C# – Benefits of Passing a Delegate to the Constructor

cconfiguration

When answering a question on Stack Overflow, the library appeared to have a weird way to specify configuration, through an Action passed to the constructor:

public Parser(Action<ParserSettings> configuration)
{
    if (configuration == null) throw new ArgumentNullException("configuration");
    this.settings = new ParserSettings();
    configuration(this.settings);
    this.settings.Consumed = true;
}

internal Parser(ParserSettings settings)
{
    this.settings = settings;
    this.settings.Consumed = true;
}

So to specify the settings you provide a Action<ParserSettings> that modifies the settings:

var parser = new Parser( s => { s.CaseSensitive = false; } );

I don't understand what this pattern accomplishes.
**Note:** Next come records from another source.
(* ===== verification/AddressDemo.v ===== *)
(** * A task's address space on a concrete machine

    The machine of [System] with a heap of descriptors that hands out addresses
    above those in use: the code pages of a task are mapped, and the last of
    them is given back. *)

From S2P Require Import Prelude Lock Frames Pmm Boot Vmm VmmSpace Dll Vma VmaTree VmaFix VmaSpec VmaOps System AddressSpace.

(** The heap is the list of the addresses that are live. *)
#[local] Instance demo_heap : DescHeap (list Z) := {|
  dh_lock := ret tt;
  dh_unlock := ret tt;
  dh_kmalloc := fun n L => let p := foldr Z.max 0 L + 0x40 in Ok (p, p :: L);
  dh_kfree := fun p L => Ok (tt, filter (fun a => a <> p) L);
  dh_live := fun L a => a ∈ L;
|}.

Lemma foldr_max_above L : 0 <= foldr Z.max 0 L /\ forall a, a ∈ L -> a <= foldr Z.max 0 L.
Proof.
  induction L as [|b L [IH0 IH]]; simpl; [split; [done|by intros a ?%not_elem_of_nil]|]. split; [lia|].
  intros a [->|Ha]%elem_of_cons; [lia|]. specialize (IH a Ha). lia.
Qed.

#[local] Instance demo_heap_ok : DescHeapOk (list Z).
Proof.
  split.
  - intros L. by exists L.
  - intros L. by exists L.
  - intros n L. destruct (foldr_max_above L) as [H0 Hm]. eexists _, _. split; [done|]. right. split_and!; [unfold NULL; lia| |].
    + intros Ha%Hm. lia.
    + intros a. cbn. rewrite elem_of_cons. tauto.
  - intros p L. eexists. split; [done|]. intros a. cbn. rewrite list_elem_of_filter. tauto.
Qed.

(** Only the first frame holds data, and the task has no area. *)
Definition first_frame (y : Z) : bool := y =? 0.
Definition new_task : mm := mkMm ∅ NULL NULL 0 0x1000.

Lemma new_task_space : task_space first_frame machine [] new_task Leaf [].
Proof.
  split.
  - split; [|by split; [|apply NoDup_nil_2]|done|done]. split; try done; try (cbn; constructor). by intros u Hu%not_elem_of_nil.
  - split; [|done|done|done]. destruct machine_ok as [A B _]. split; [|exact B|].
    + split; [exact A|]. intros y ->%Z.eqb_eq. split; by_decide.
    + apply pt_ok_fresh; [|done]. split_and!; by_decide || done.
  - intros a [y Hy]. cbn in Hy. by rewrite lookup_empty in Hy.
  - intros x f (a & y & Ha & _). by apply not_elem_of_nil in Ha.
  - intros x f (a & y & Ha & _). by apply not_elem_of_nil in Ha.
  - intros x f x' f' e e' (a & y & Ha & _). by apply not_elem_of_nil in Ha.
Qed.

Lemma nothing_used lo hi : unused new_task [] lo hi.
Proof. by intros u Hu%not_elem_of_nil. Qed.

Definition code_base : Z := 0x400000.
(** The state a routine ends in, when it returns [0] *)
Definition state_after {S} (m : M S Z) (s : S) : S := match m s with Ok (_, s') => s' | _ => s end.
Definition returns_zero {S} (m : M S Z) (s : S) : bool := match m s with Ok (r, _) => r =? 0 | _ => false end.

Lemma returned_zero {S} (m : M S Z) (s : S) : returns_zero m s = true -> m s = Ok (0, state_after m s).
Proof. unfold returns_zero, state_after. destruct (m s) as [[r s']| | |]; try done. by intros ->%Z.eqb_eq. Qed.

Definition with_code : (vmm pmm * list Z) * mm := state_after (vma_map code_base 0x1800 5) ((machine, []), new_task).

Lemma code_mapped : vma_map code_base 0x1800 5 ((machine, []), new_task) = Ok (0, with_code).
Proof.
  assert (returns_zero (vma_map code_base 0x1800 5) ((machine, []), new_task) = true) as Hz.
  { vm_compute. reflexivity. }
  unfold with_code.
  pose proof (returned_zero (vma_map code_base 0x1800 5) ((machine, []), new_task) Hz) as Hr.
  exact Hr.
Qed.

(** The first page is mapped, so that the tables were built. *)
Lemma code_present : walk (mem with_code.1.1) (t_cr3 new_task) code_base <> None.
Proof. by_decide. Qed.

Lemma code_not_rolled_back k : ~ rolled_back machine with_code.1.1 (t_cr3 new_task) code_base k.
Proof.
  intros (j & Hj & Hw). apply code_present. rewrite Hw. case_decide; [done|]. vm_compute. reflexivity.
Qed.

Lemma ok_inj {S A} (a b : A) (s s' : S) : Ok (a, s) = Ok (b, s') -> a = b /\ s = s'.
Proof. by intros [= -> ->]. Qed.

(** What mapping the code leaves *)
Definition code_space (x : Z) (t : tree) (l : list Z) : Prop :=
  task_space (with_run first_frame x 2) with_code.1.1 with_code.1.2 with_code.2 t l /\ opened new_task [] with_code.2 l code_base 0x2000 5.

Lemma code_settled r v' h' s' : vma_map code_base 0x1800 5 ((machine, []), new_task) = Ok (r, ((v', h'), s')) ->
  map_outcome first_frame machine v' [] h' new_task s' Leaf [] code_base 2 5 r -> exists x t l, backs first_frame with_code.1.1 0x1000 2 x /\ code_space x t l.
Proof.
  intros E Ho. rewrite code_mapped in E. apply ok_inj in E as [<- E]. assert (with_code.1.1 = v') as <- by (by rewrite E).
  assert (with_code.1.2 = h') as <- by (by rewrite E). assert (with_code.2 = s') as <- by (by rewrite E).
  destruct Ho as [[[[E1 _]|[[E1|E1] _]] _]|(_ & x & t & l & Hb & Hs & _ & Ho & Hm)]; [discriminate E1..|].
  exists x, t, l. split; [exact Hb|]. destruct Hm as [[_ Hm]|[_ Hm]]; [exact (conj Hm Ho)|]. destruct (code_not_rolled_back _ Hm).
Qed.

(** Two pages of code *)
Lemma vma_map_backs_range_witness : exists x t l, backs first_frame with_code.1.1 0x1000 2 x /\ code_space x t l.
Proof.
  destruct (vma_map_backs_range first_frame machine [] new_task Leaf [] code_base 0x1800 5 new_task_space eq_refl ltac:(discriminate) eq_refl
    ltac:(lia) ltac:(vm_compute; discriminate) (nothing_used _ _)) as (r & v' & h' & s' & E & Ho).
  exact (code_settled r v' h' s' E Ho).
Defined.

Lemma code_space_ok : exists x t l, code_space x t l.
Proof.
  destruct (vma_map_run first_frame machine [] new_task Leaf [] code_base 0x1800 5 new_task_space eq_refl ltac:(discriminate) eq_refl
    ltac:(lia) ltac:(vm_compute; discriminate) (nothing_used _ _)) as (r & v' & h' & s' & E & Ho).
  destruct (code_settled r v' h' s' E Ho) as (x & t & l & _ & Hc). by exists x, t, l.
Qed.

Definition code_area : vma_area := mkArea code_base 0x402000 5 NULL NULL NULL VMA_BLACK NULL NULL.

Lemma code_areas : areas with_code.2 = {[0x40 := code_area]}.
Proof. vm_compute. reflexivity. Qed.

(** The second page is given back: it has no translation, and its frame is free. *)
Lemma vma_unmap_releases_range_witness : exists v' h' s' y,
  vma_unmap 0x401000 0x1000 with_code = Ok (0, ((v', h'), s')) /\ walk (mem v') 0x1000 0x401ABC = None /\
  fa_used (v_alloc with_code.1.1) y = true /\ fa_used (v_alloc v') y = false.
Proof.
  destruct code_space_ok as (x & t & l & Hts & Ho).
  destruct (proj2 (Ho 0x401000 5) ltac:(right; vm_compute; split; [split; [discriminate|reflexivity]|reflexivity])) as (c & y & Hc & Hy & _).
  pose proof Hy as Hy'. rewrite code_areas in Hy'. apply lookup_singleton_Some in Hy' as [_ <-].
  destruct (vma_unmap_releases_range _ with_code.1.1 with_code.1.2 with_code.2 t l 0x401000 0x1000 c code_area Hts Hc Hy ltac:(vm_compute; discriminate) eq_refl eq_refl eq_refl eq_refl)
    as (v' & h' & s' & t' & l' & ys & E & Hys & _ & _ & _ & Hw & Hu).
  apply Forall2_cons_inv_l in Hys as (u & us & (e & _ & _ & _ & HD) & Hus & ->). exists v', h', s', u. split_and!.
  - by destruct with_code as [[? ?] ?].
  - apply Hw. by split.
  - apply (pages_alloc _ _ _ (ts_pages _ _ _ _ _ _ Hts)). done.
  - rewrite Hu, bool_decide_true by (by left). apply andb_false_r.
Defined.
What is the benefit of passing a delegate to the constructor instead of just having the client code create and pass the ParserSettings to the constructor?

Best Answer

Passing a delegate allows the caller instantiating the object to inject custom initialization behavior. Note the configuration(this.settings) call in the constructor code, which executes the behavior provided by the constructor delegate.

I can think of a number of reasons why this might be handy. One hypothetical example might be that of providing platform independence. This is a command line parser; if the parser can be called on Windows or Unix systems, passing a first-class function to the constructor allows the initialization to detect the platform, and adjust the parser settings based on which platform it is running on.